#### What the task requires
Write out again, please, the records below from the first line to the line holding "destruct (Z.ltb_spec n", inclusive, and nothing else.

#### Information given
(** Reading the digits back gives the number and counts its digits. *)
Lemma parse_decimal (fuel : nat) (n : Z) (tail : string) :
  0 <= n < 2 ^ Z.of_nat fuel -> (0 < fuel)%nat ->
  exists k d rest,
    0 <= d <= 9 /\
    decimal fuel n tail = String (digit_char d) rest /\
    String.length (decimal fuel n tail) = (k + String.length tail)%nat /\
    forall count after_digit,
      parse_digits (decimal fuel n tail) 0 count after_digit
      = parse_digits tail n (count + k) true.
Proof.
  revert n tail. induction fuel as [|fuel IH]; intros n tail Hn Hfuel; [lia|].
  cbn [decimal].
  pose proof (Z.mod_pos_bound n 10 ltac:(lia)) as Hmod.
  destruct (digit_of_char (n mod 10) ltac:(lia)) as [Hdig _].
  destruct (Z.ltb_spec n 10) as [Hsmall|Hbig].
  - exists 1%nat, (n mod 10), tail. repeat split; try lia.
    intros count after_digit. cbn [parse_digits]. rewrite Hdig.
    rewrite Z.mod_small by lia. f_equal; lia.
  - assert (Hdiv : 1 <= n / 10) by (apply Z.div_le_lower_bound; lia).
    assert (Hhalf : n / 10 < 2 ^ Z.of_nat fuel).
    { rewrite Nat2Z.inj_succ, Z.pow_succ_r in Hn by lia.
      apply Z.div_lt_upper_bound; lia. }
    assert (Hf : (0 < fuel)%nat).
    { destruct fuel; [cbn in Hhalf; lia | lia]. }
    destruct (IH (n / 10) (String (digit_char (n mod 10)) tail)
                ltac:(lia) Hf) as (k & d & rest & Hd & Hhead & Hlen & Hparse).
    exists (S k), d, rest. repeat split; try lia; try assumption.
    + rewrite Hlen. cbn [String.length]. lia.
    + intros count after_digit. rewrite Hparse. cbn [parse_digits].
      rewrite Hdig. f_equal; [|lia].
      pose proof (Z.div_mod n 10 ltac:(lia)). lia.
Qed.

Lemma digits_of_fuel (n : Z) :
  0 <= n -> 0 <= n < 2 ^ Z.of_nat (S (Z.to_nat (Z.log2 n))).
Proof.
  intros Hn. split; [exact Hn|].
  destruct (Z.eq_dec n 0) as [->|Hne]; [reflexivity|].
  rewrite Nat2Z.inj_succ, Z2Nat.id by apply Z.log2_nonneg.
  apply Z.log2_spec. lia.
Qed.

Section WithLimit.

Variable max_str_digits : nat.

#### Response to the task
(** Reading the digits back gives the number and counts its digits. *)
Lemma parse_decimal (fuel : nat) (n : Z) (tail : string) :
  0 <= n < 2 ^ Z.of_nat fuel -> (0 < fuel)%nat ->
  exists k d rest,
    0 <= d <= 9 /\
    decimal fuel n tail = String (digit_char d) rest /\
    String.length (decimal fuel n tail) = (k + String.length tail)%nat /\
    forall count after_digit,
      parse_digits (decimal fuel n tail) 0 count after_digit
      = parse_digits tail n (count + k) true.
Proof.
  revert n tail. induction fuel as [|fuel IH]; intros n tail Hn Hfuel; [lia|].
  cbn [decimal].
  pose proof (Z.mod_pos_bound n 10 ltac:(lia)) as Hmod.
  destruct (digit_of_char (n mod 10) ltac:(lia)) as [Hdig _].
  destruct (Z.ltb_spec n 10) as [Hsmall|Hbig].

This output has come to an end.